Proper management and storage of mine waste (e.g., tailings and waste rock) is one of the main issues that mining industries face. Additionally, there is already an uncountable amount of existent historical mine waste, which may, even centuries later, still be leaching contaminants into the environment. One solution to minimize the risks associated with the waste, with also potential economic benefits, is through the valorization of the waste. This can be done by first recovering valuable metals and removing hazardous contaminants. Then, the remaining residue can be valorized into green construction materials, such as geopolymers, ceramics or cement.  For some mine waste materials, such as those with only trace levels of metals, that are not economically viable to extract, the “waste” can be reused directly without this additional cleaning step. In the present study, mine waste originating from 3 different sites, both operational and historical mines, was characterized and assessed in comparison with the cleaned mine waste (i.e., cleaned by bioleaching or ion flotation methods) and with different types of green construction materials containing (cleaned and uncleaned) mine waste. Particular emphasis was given to the study of the mobilization of metal(loid)s from the mine waste and green construction materials (i.e., ceramics, geopolymers and cement) under different conditions, through a series of leaching tests (i.e., EN 12457-2, US EPA’s Toxicity Characteristic Leaching Procedure, and a pH-dependent leaching test). The standardized leaching tests were applied to either mimic neutral conditions in nature, conditions in a landfill (end of life), or a worst-case scenario (i.e., in extremely acidic or alkaline pH).

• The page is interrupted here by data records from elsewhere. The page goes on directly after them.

Definition run_status (status : string) (finished_at : option string) (p : RunProvenance) : RunProvenance := {|
  rp_schema_version := rp_schema_version p; rp_run_id := rp_run_id p; rp_run_status := status; rp_source := rp_source p;
  rp_source_root := rp_source_root p; rp_result_path := rp_result_path p; rp_started_at := rp_started_at p;
  rp_finished_at := match finished_at with Some now => Some now | None => rp_finished_at p end;
  rp_remote_build_id := rp_remote_build_id p; rp_remote_exit_code := rp_remote_exit_code p;
  rp_timed_out := rp_timed_out p; rp_failed_phase := rp_failed_phase p; rp_phases := rp_phases p;
  rp_artifact_restrictions := rp_artifact_restrictions p; rp_errors := rp_errors p |}.
Definition run_source (source : SourceIdentity) (p : RunProvenance) : RunProvenance := {|
  rp_schema_version := rp_schema_version p; rp_run_id := rp_run_id p; rp_run_status := rp_run_status p;
  rp_source := Some source;
  rp_source_root := rp_source_root p; rp_result_path := rp_result_path p; rp_started_at := rp_started_at p;
  rp_finished_at := rp_finished_at p; rp_remote_build_id := rp_remote_build_id p;
  rp_remote_exit_code := rp_remote_exit_code p; rp_timed_out := rp_timed_out p; rp_failed_phase := rp_failed_phase p;
  rp_phases := rp_phases p; rp_artifact_restrictions := rp_artifact_restrictions p; rp_errors := rp_errors p |}.
Definition run_message (message : string) (p : RunProvenance) : RunProvenance := {|
  rp_schema_version := rp_schema_version p; rp_run_id := rp_run_id p; rp_run_status := rp_run_status p;
  rp_source := rp_source p;
  rp_source_root := rp_source_root p; rp_result_path := rp_result_path p; rp_started_at := rp_started_at p;
  rp_finished_at := rp_finished_at p; rp_remote_build_id := rp_remote_build_id p;
  rp_remote_exit_code := rp_remote_exit_code p; rp_timed_out := rp_timed_out p; rp_failed_phase := rp_failed_phase p;
  rp_phases := rp_phases p; rp_artifact_restrictions := rp_artifact_restrictions p;
  rp_errors := if (length (rp_errors p) <? 32)%nat then rp_errors p ++ [truncate_utf8 message 4096]
               else rp_errors p |}.
Definition run_result (build : BuildResult) (p : RunProvenance) : RunProvenance := {|
  rp_schema_version := rp_schema_version p; rp_run_id := rp_run_id p; rp_run_status := rp_run_status p;
  rp_source := rp_source p;
  rp_source_root := rp_source_root p; rp_result_path := rp_result_path p; rp_started_at := rp_started_at p;
  rp_finished_at := rp_finished_at p; rp_remote_build_id := bd_build_id build;
  rp_remote_exit_code := Some (bd_exit_code build); rp_timed_out := Some (bd_timed_out build);
  rp_failed_phase := bd_failed_phase build; rp_phases := bd_phases build;
  rp_artifact_restrictions := bd_artifact_restrictions build; rp_errors := rp_errors p |}.
Lemma procRows_unparseable_column_witness :
  exists err : error,
    Error err
    = Sprintln4 "Unexpected error parsing column: " "pg_database" "numbackends" "N/A" /\
    exists sample,
      procRows pg_database pg_database_columnNames pg_database_columnIdx row_bad
      = Normal ([sample], [err]).
Proof.
  destruct (procRows_unparseable_column MonitDB MappedMETRIC GetColumn
              pg_database pg_database_columnNames pg_database_columnIdx row_bad
              1 "numbackends" (VString "N/A") numbackends_col)
    as (err & _ & Herr & _ & _ & Hrun).
  - split; [intros Hne; now contradiction Hne|]. repeat constructor.
  - simpl. lia.
  - reflexivity.
  - reflexivity.
  - vm_compute. reflexivity.
  - repeat split.
  - reflexivity.
  - exists err. split; [exact Herr|].
    eexists. rewrite Hrun. vm_compute. reflexivity.
Defined.

(** C2, as the claim words it, fails. The second column of the row below
    is declared and eligible and its value does not coerce, but the row,
    one of an earlier statement that returns two columns, is shorter than
    the three column names: the call is aborted by the panic of
    [columnData[2]] and returns neither samples nor errors. So is a row of
    full width whose label column is mapped past its end. *)
Lemma procRows_unparseable_column_counterexample :
  pg_database_columnNames !! 1%nat = Some "numbackends" /\
  [VString "postgres"; VString "N/A"] !! 1%nat = Some (VString "N/A") /\
  GetColumn pg_database "numbackends" (serverLabels MonitDB)
  = Some numbackends_col /\
  eligible MappedMETRIC numbackends_col /\
  snd (DbToFloat64 (VString "N/A")) = false /\
  procRows pg_database pg_database_columnNames pg_database_columnIdx
    [VString "postgres"; VString "N/A"]
  = Panic (PanicError (index_out_of_range 2 2)) /\
  ~ (exists samples errs,
       procRows pg_database pg_database_columnNames pg_database_columnIdx
         [VString "postgres"; VString "N/A"] = Normal (samples, errs)) /\
  procRows pg_database pg_database_columnNames (<["datname" := 5%nat]> ∅) row_bad
  = Panic (PanicError (index_out_of_range 5 3)).
Proof.
  assert (Hrun : procRows pg_database pg_database_columnNames pg_database_columnIdx
                   [VString "postgres"; VString "N/A"]
                 = Panic (PanicError (index_out_of_range 2 2)))
    by (vm_compute; reflexivity).
  split; [reflexivity|]. split; [reflexivity|].
  split; [vm_compute; reflexivity|]. split; [repeat split|].
  split; [reflexivity|]. split; [exact Hrun|]. split.
  - intros (samples & errs & Hnormal). rewrite Hrun in Hnormal. discriminate.
  - vm_compute. reflexivity.
Qed.

Lemma newMetric_skips_column_witness :
  newMetric pg_database (GetColumn pg_database "undeclared" (serverLabels MonitDB))
    "undeclared" (VInt64 1) ["postgres"] = (None, None) /\
  newMetric pg_database (GetColumn pg_database "datname" (serverLabels MonitDB))
    "datname" (VString "postgres") ["postgres"] = (None, None).
Proof.
  split.
  - apply (newMetric_skips_column MonitDB MappedMETRIC GetColumn).
    left. vm_compute. reflexivity.
  - apply (newMetric_skips_column MonitDB MappedMETRIC GetColumn).
    right. eexists. split; [vm_compute; reflexivity|]. left. reflexivity.
Defined.

Lemma newMetric_recovers_panic_witness :
  newMetric pg_mismatch (Some mismatch_col) "numbackends" (VInt64 3) ["postgres"]
  = (None, Some (errors_New "inconsistent label cardinality")).
Proof.
  apply (newMetric_recovers_panic MonitDB MappedMETRIC GetColumn pg_mismatch
           mismatch_col "numbackends" (VInt64 3) ["postgres"] (float64_of_int64 3)
           (PanicError (errors_New "inconsistent label cardinality"))).
  - repeat split.
  - reflexivity.
  - reflexivity.
Defined.
(** * The experiment package: exception taxonomy, trace records, classifier

    A shallow embedding of [experiment/exceptions.go]: the exception kinds,
    the [OneStep] / [Trace] / [ExceptionalTx] records with the pointers that
    link them, the allocation and release methods, and [CheckException]. *)

From Stdlib Require Import ZArith Ascii String List Lia Bool.
From stdpp Require Import base option list gmap strings.

Local Open Scope Z_scope.

(** ** Exception kinds

    [const ( NoException = iota; ExplicitRevert; ... )]: untyped integer
    constants numbered from zero, returned as [uint64]. *)

Definition NoException : Z := 0.
Definition ExplicitRevert : Z := 1.
Definition DepositOutOfGas : Z := 2.
Definition RunOutOfGas : Z := 3.
Definition CallStackOverflow : Z := 4.
Definition DataStackUnderflow : Z := 5.
Definition DataStackOverflow : Z := 6.
Definition InvalidJumpDestination : Z := 7.
Definition InvalidInstruction : Z := 8.
Definition PrecompiledCallError : Z := 9.
Definition InsufficientBalance : Z := 10.
Definition WritePermissionViolation : Z := 11.
Definition ReturnDataOutOfBound : Z := 12.
Definition ContractAddressCollision : Z := 13.
Definition MaxCodeSizeExceeded : Z := 14.
Definition GasUintOverflow : Z := 15.
Definition EmptyCode : Z := 16.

Mineralogical (X-ray diffraction) and chemical (X-ray fluorescence) characterizations of the original mine waste samples revealed high levels of Pb, Zn, and As in most samples. Additionally, the samples consisted mostly of quartz, micas, clay minerals and/or feldspars. Some samples also contained pyrite (FeS2), a key mineral that generates acid mine drainage. Based on the leaching studies, some geopolymers, ceramics, and cement efficiently immobilized certain metals (such as Pb and Zn). Also, longer curing durations of the geopolymers in most cases improved the immobilization of metal(loid)s. Overall, the leaching studies revealed that the concentrations of mine waste incorporated in the construction materials, as well as the pH of those materials, were the main factors influencing the mobility of metal(loid)s. Additionally, for ceramics, the temperature at which the test pieces were fired, also played a major role. Through this detailed characterization, the environmental impacts were assessed from the mine waste to the downstream products, determining which valorization methods are the most viable to close the circular economy loop.

How to cite: Helser, J. and Cappuyns, V.: Environmental assessment of sulfidic mine waste and its integration into green construction materials, EGU General Assembly 2021, online, 19–30 Apr 2021, EGU21-4776,, 2021.